Breakfast: 200 calories

  • Option 1:
  • 1 cup (300 ml) of pineapple juice with mint;
  • 1 pot of natural yoghurt low fat or Greek with 1 spoon (soup) of oats flakes + 6 raisins without seed.
  • Option 2:
  • 1 small apple;
  • 1 cup (tea) of fruit yogurt light;
  • 6 mini-toast + 1 spoon (soup) of cottage cheese.
  • Option 3:
  • ½ papaya + 3 tablespoons (soup) of granola light;
  • 1 cup of tea with orange and spices;
  • 1 medium slice of minas cheese light.
  • Option 4:
  • 1 red plum, fresh;
  • 1 cup (tea) of skimmed milk with coffee (no sugar);
  • 2 slices of bread so light with 1 slice of turkey breast.
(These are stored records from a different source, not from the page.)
Lemma claim_spec s d s' paid :
  staking_ok s → claim_undelegations s d = (s', paid) →
  staking_ok s' ∧ 0 ≤ paid ∧ worth s' + RATE_SCALE * paid ≤ worth s ∧ era_rake s' = era_rake s.
Proof.
  intros Hs [= <- <-]. pose proof (so_waiting _ Hs) as Hw. split; [split|]; cbn.
  - apply (so_pool _ Hs).
  - apply (so_delegation _ Hs).
  - by apply Forall_sub.
  - apply (so_rake _ Hs).
  - assert (∀ l t, foldl (fun t u => wadd 64 t (u_zec_value u)) t l = foldl (wadd 64) t (map u_zec_value l)) as Hm
      by (induction l; intros t; cbn; done).
    rewrite Hm. pose proof (zsum_filter u_zec_value (claimable s d) (undelegations s)) as Hsum.
    destruct (foldl_wadd_le 64 (map u_zec_value (filter (fun u => claimable s d u = true) (undelegations s))) 0)
      as [H0 H1]; [done|done|apply Forall_fmap; by apply Forall_sub|].
    split; [done|]. split; [|done]. unfold worth. cbn. unfold RATE_SCALE in *. lia.
Qed.

(** * Slashing *)

Lemma slash_spec s v bps s' z :
  staking_ok s → 0 ≤ bps ≤ 10000 → slash s v bps = Ok (s', z) →
  staking_ok s' ∧ worth s' ≤ worth s ∧ era_rake s' = era_rake s.
Proof.
  intros Hs Hb E. unfold slash in E. destruct (pools s !! v) as [p|] eqn:Ep; [|done].
  destruct (so_pool _ Hs v p Ep) as [[Hr Hn Hc] Hsum]. rewrite wsub_small in E by lia.
  pose proof (wmul_le 128 (exchange_rate p) (10000 - bps) ltac:(lia) ltac:(lia) ltac:(lia)) as Hm.
  remember (wmul 128 (exchange_rate p) (10000 - bps) / 10000) as r eqn:Er.
  assert (0 ≤ r ≤ exchange_rate p) as Hrr.
  { subst r. split; [apply Z.div_pos; lia|]. apply Z.div_le_upper_bound; nia. }
  injection E as <- _. split; [split|]; cbn.
  - intros v' p'. destruct (decide (v' = v)) as [->|Hv].
    + rewrite lookup_insert_eq. intros [= <-]. split; [split; cbn; lia|done].
    + rewrite lookup_insert_ne by done. apply (so_pool _ Hs).
  - intros k d Hd. destruct (so_delegation _ Hs k d Hd) as [H0 H1]. split; [done|].
    destruct (decide (k.2 = v)) as [->|Hv]; [rewrite lookup_insert_eq; by eexists|]. by rewrite lookup_insert_ne.
  - apply Forall_fmap. eapply Forall_impl; [apply (so_waiting _ Hs)|]. intros u Hu. unfold slash_undelegation.
    cbn. case_match; [|done]. cbn. unfold sat_sub. lia.
  - apply (so_rake _ Hs).
  - split; [|done]. unfold worth. cbn. erewrite worth_pool by done. cbn.
    assert (zsum (map u_zec_value (map (slash_undelegation s v bps) (undelegations s)))
            ≤ zsum (map u_zec_value (undelegations s))) as Hz.
    { rewrite map_map. apply zsum_map_le. intros u Hu. pose proof (so_waiting _ Hs) as Hw.
      rewrite Forall_forall in Hw. specialize (Hw u Hu). cbn in Hw. unfold slash_undelegation.
      case_match; [|lia]. cbn. unfold sat_sub.
      destruct (wmul_le 128 (u_zec_value u) bps) as [Hx _]; [lia..|].
      apply (Z.div_pos _ 10000) in Hx; [|done]. apply (wrap_le 64) in Hx; lia. }
    unfold RATE_SCALE in *. nia.
Qed.

(** * The end of an era *)

Lemma msum_filter_values {V} (f : V → Z) (P : V → bool) (m : gmap Z V) :
  zsum (map f (filter (fun v => P v = true) (values m))) = msum (fun _ v => if P v then f v else 0) m.
Proof.
  unfold values, msum. induction (entries m) as [|[k v] l IH]; [done|].
  cbn [fmap list_fmap fst snd map zsum]. rewrite filter_cons. destruct (P v); repeat case_decide; try done.
  cbn [map zsum]. rewrite IH. lia.
Qed.

Lemma msum_fmap {V W} (f : Z → W → Z) (g : V → W) (m : gmap Z V) :
  msum f (g <$> m) = msum (fun k v => f k (g v)) m.
Proof.
  induction m as [|k v m Hk IH] using map_ind; [by rewrite fmap_empty, !msum_empty|].
  rewrite fmap_insert, !msum_insert_new; [by rewrite IH|done|]. by rewrite lookup_fmap, Hk.
Qed.

Section era.
Context (distributable staked K : Z).
Hypothesis D_ok : 0 ≤ distributable < 2 ^ 64.
Hypothesis staked_pos : 0 < staked.
Hypothesis K_pos : 0 < K.

(** A pool's part before commission. *)
Definition part (p : ValidatorPool) : Z := distributable * pool_value p / staked.

Lemma pool_rewards_le p :
  0 ≤ commission_bps p ≤ 10000 → 0 ≤ pool_value p → 0 ≤ (pool_rewards distributable staked p).1 ≤ part p.
Proof.
  intros Hb Hv. unfold pool_rewards, part. cbn.
  pose proof (wmul_le 128 distributable (pool_value p) ltac:(lia) Hv ltac:(lia)) as Hm.
  assert (0 ≤ wmul 128 distributable (pool_value p) / staked ≤ distributable * pool_value p / staked) as Hq.
  { split; [apply Z.div_pos; lia | apply Z.div_le_mono; lia]. }
  set (r := wmul 128 distributable (pool_value p) / staked) in *.
  pose proof (wmul_le 128 r (commission_bps p) ltac:(lia) ltac:(lia) ltac:(lia)) as Hc.
  assert (0 ≤ wmul 128 r (commission_bps p) / 10000 ≤ r) as Hcr.
  { split; [apply Z.div_pos; lia|]. apply Z.div_le_upper_bound; nia. }
  assert (r < 2 ^ 128) as Hr.
  { assert (wmul 128 distributable (pool_value p) < 2 ^ 128) as Hx by (apply Z.mod_pos_bound; done).
    eapply Z.le_lt_trans; [|exact Hx]. apply Z.div_le_upper_bound; nia. }
  rewrite wsub_small by lia. lia.
Qed.

(** A pool gains at most its part, and what its value lost to rounding in the same
    proportion: nothing but the part when the value is large. *)
Lemma reward_pool_worth v p :
  pool_ok p → total_nzec p * exchange_rate p < 2 ^ 128 → (earns p = true → 0 < pool_value p → K ≤ pool_value p) →
  pool_ok (reward_pool distributable staked p) ∧
  total_nzec (reward_pool distributable staked p) = total_nzec p ∧
  K * (pool_worth v (reward_pool distributable staked p) - pool_worth v p)
    ≤ RATE_SCALE * (K + 1) * (if earns p then part p else 0).
Proof.
  intros [Hr Hn Hb] Hf HK. assert (pool_value p = total_nzec p * exchange_rate p / RATE_SCALE) as Ev.
  { unfold pool_value. rewrite wmul_small; [done|]. nia. }
  assert (0 ≤ pool_value p) as Hv by (rewrite Ev; apply Z.div_pos; unfold RATE_SCALE; nia).
  assert (0 ≤ part p) as Hp by (unfold part; apply Z.div_pos; [nia|done]).
  unfold reward_pool. destruct (earns p); [|split; [by split|]; unfold RATE_SCALE; lia].
  specialize (HK eq_refl). destruct (Z.ltb_spec 0 (pool_value p)) as [Hlt|]; [|split; [by split|]; unfold RATE_SCALE; nia].
  specialize (HK Hlt). destruct (pool_rewards_le p Hb Hv) as [Hd0 Hd1].
  set (dr := (pool_rewards distributable staked p).1) in *.
  pose proof (wmul_le 128 (exchange_rate p) dr Hr Hd0 ltac:(lia)) as Hm.
  assert (0 ≤ wmul 128 (exchange_rate p) dr / pool_value p) as Hi by (apply Z.div_pos; lia).
  pose proof (wadd_le 128 (exchange_rate p) _ Hr Hi ltac:(lia)) as Ha.
  set (inc := wmul 128 (exchange_rate p) dr / pool_value p) in *.
  assert (inc * pool_value p ≤ exchange_rate p * dr) as Hinc.
  { pose proof (Z.mul_div_le (wmul 128 (exchange_rate p) dr) (pool_value p) Hlt). subst inc. lia. }
  split; [split; cbn; lia|]. split; [done|]. unfold pool_worth. cbn.
  pose proof (Z.mul_succ_div_gt (total_nzec p * exchange_rate p) RATE_SCALE eq_refl) as Hgt. rewrite <-Ev in Hgt.
  set (pv := pool_value p) in *. set (N := total_nzec p) in *. set (R := exchange_rate p) in *.
  assert (K * (N * wadd 128 R inc - N * R) ≤ K * (N * inc)) as H1 by (apply Z.mul_le_mono_nonneg_l; [lia|]; rewrite <-Z.mul_sub_distr_l; apply Z.mul_le_mono_nonneg_l; lia).
  transitivity (K * (N * inc)); [done|].
  assert (N * inc * pv ≤ RATE_SCALE * (pv + 1) * part p) as H2.
  { assert (0 ≤ N * R) as HNR by nia. unfold Z.succ in Hgt.
    transitivity (N * (R * dr)); [rewrite <-Z.mul_assoc; apply Z.mul_le_mono_nonneg_l; lia|].
    rewrite Z.mul_assoc. transitivity (N * R * part p); [apply Z.mul_le_mono_nonneg_l; lia|].
    apply Z.mul_le_mono_nonneg_r; lia. }
  assert (K * (pv + 1) ≤ (K + 1) * pv) as H3 by lia.
  apply (Z.mul_le_mono_pos_r _ _ pv); [done|].
  transitivity (K * (RATE_SCALE * (pv + 1) * part p)); [nia|].
  replace (K * (RATE_SCALE * (pv + 1) * part p)) with ((K * (pv + 1)) * (RATE_SCALE * part p)) by ring.
  replace (RATE_SCALE * (K + 1) * part p * pv) with (((K + 1) * pv) * (RATE_SCALE * part p)) by ring.
  apply Z.mul_le_mono_nonneg_r; [unfold RATE_SCALE; lia|done].
Qed.
End era.

Definition active_value (_ : Z) (p : ValidatorPool) : Z := if active p then pool_value p else 0.

Lemma pool_worth_fits s v p :
  staking_ok s → msum pool_worth (pools s) < 2 ^ 128 → pools s !! v = Some p →
  0 ≤ total_nzec p * exchange_rate p < 2 ^ 128 ∧ pool_value p = total_nzec p * exchange_rate p / RATE_SCALE ∧
  0 ≤ pool_value p ≤ pool_worth v p.
Proof.
  intros Hs Hf Hp. destruct (so_pool _ Hs v p Hp) as [[Hr Hn _] _].
  assert (pool_worth v p ≤ msum pool_worth (pools s)) as Hle.
  { apply msum_lookup_le; [|done]. intros k q [[] _]%(so_pool _ Hs). unfold pool_worth. nia. }
  unfold pool_worth in *. assert (0 ≤ total_nzec p * exchange_rate p) by nia.
  assert (pool_value p = total_nzec p * exchange_rate p / RATE_SCALE) as Ev.
  { unfold pool_value. rewrite wmul_small by lia. done. }
  split; [lia|]. split; [done|]. rewrite Ev. split; [by apply Z.div_pos|].
  apply Z.div_le_upper_bound; [done|]. unfold RATE_SCALE. lia.
Qed.

Lemma staked_value_sum s :
  staking_ok s → msum pool_worth (pools s) < 2 ^ 128 → staked_value s = msum active_value (pools s).
Proof.
  intros Hs Hf. unfold staked_value, sum128. rewrite foldl_wadd_exact; rewrite ?msum_filter_values; try done.
  - apply Forall_fmap, Forall_sub, Forall_forall. intros p [v Hp]%elem_of_values. cbn.
    by apply (pool_worth_fits s v).
  - eapply Z.le_lt_trans; [|exact Hf]. apply msum_le. intros v p Hp.
    destruct (pool_worth_fits s v p Hs Hf Hp) as (_ & _ & ?). destruct (active p); lia.
Qed.

Lemma parts_within s D :
  staking_ok s → msum pool_worth (pools s) < 2 ^ 128 → 0 ≤ D → 0 < msum active_value (pools s) →
  msum (fun _ p => if earns p then part D (msum active_value (pools s)) p else 0) (pools s) ≤ D.
Proof.
  intros Hs Hf HD Hpos. set (S := msum active_value (pools s)) in *.
  apply (Z.mul_le_mono_pos_r _ _ S Hpos).
  transitivity (msum (fun v p => D * active_value v p) (pools s)).
  - assert (∀ (f : Z → ValidatorPool → Z) m, msum f m * S = msum (fun k p => f k p * S) m) as Hmul.
    { intros f m. induction m as [|k p m Hk IH] using map_ind; [by rewrite !msum_empty|].
      rewrite !msum_insert_new by done. rewrite <-IH. lia. }
    rewrite Hmul. apply msum_le. intros v p Hp. destruct (pool_worth_fits s v p Hs Hf Hp) as (_ & _ & Hv).
    unfold earns, active_value. destruct (active p); cbn; [|lia]. destruct (total_nzec p =? 0); cbn; [nia|].
    unfold part. pose proof (Z.mul_div_le (D * pool_value p) S Hpos). lia.
  - assert (∀ (f : Z → ValidatorPool → Z) m, msum (fun k p => D * f k p) m = D * msum f m) as Hmul.
    { intros f m. induction m as [|k p m Hk IH] using map_ind; [by rewrite !msum_empty; lia|].
      rewrite !msum_insert_new by done. rewrite IH. lia. }
    rewrite Hmul. done.
Qed.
Snacks in the morning or in the afternoon: 50 calories each

Choose one of the options for each period of your day:

  • 5 dried plums;
  • 1 Polenguinho light;
  • 1 fig;
  • 1 pear, small;
  • 1 thin slice of cheese mines light;
  • 2 biscuits of corn starch;
  • 2 water crackers and salt;
  • 1 cup (200 ml) of coconut water.


Sandwich your choice.


1 glass of natural juice of your choice.


  • it Is recommended that the diet of the sandwich to be adopted only by a maximum of 10 consecutive days, for the extension of your membership may result in the occurrence of nutritional deficiencies;
  • The menu does not display options of drinks to follow-up, but it is recommended to opt for natural juices that will not interfere in the loss of the extra pounds, thus, run away from sodas and drinks that have high percentages of sugar and preservatives in its composition;
  • don’t forget to keep your body nourished also in the periods that do not match with the time consumption of the sandwich;
  • The consumption of food thermogenic can boost the functioning of your metabolism, so if there is the option of teas to meals, abuse of the properties contained in that drink;
  • Respects the portions of the ingredients recommended on the menu to the production of your sandwich, because the excess can hinder weight loss;
  • water consumption is free, therefore, do not be modest, keep your body hydrated, drink at least 2 litres of water per day;
  • it Is important that you recognize that the diet of the sandwich may not be compatible with the behavior of your body, so, the demand for a medical evaluation is fundamental to analyze whether this is a diet functional for your case or not;
  • The diet of the sandwich recommends that it be consumed in the lunch, therefore, it complies with the guidelines set out;
  • The sandwich can be easily transported, which favors that you make your meals at the appropriate times, but it is essential that you choose a secure means for the conservation of the foods that are chosen, so your sandwich will be able to consumption at any time.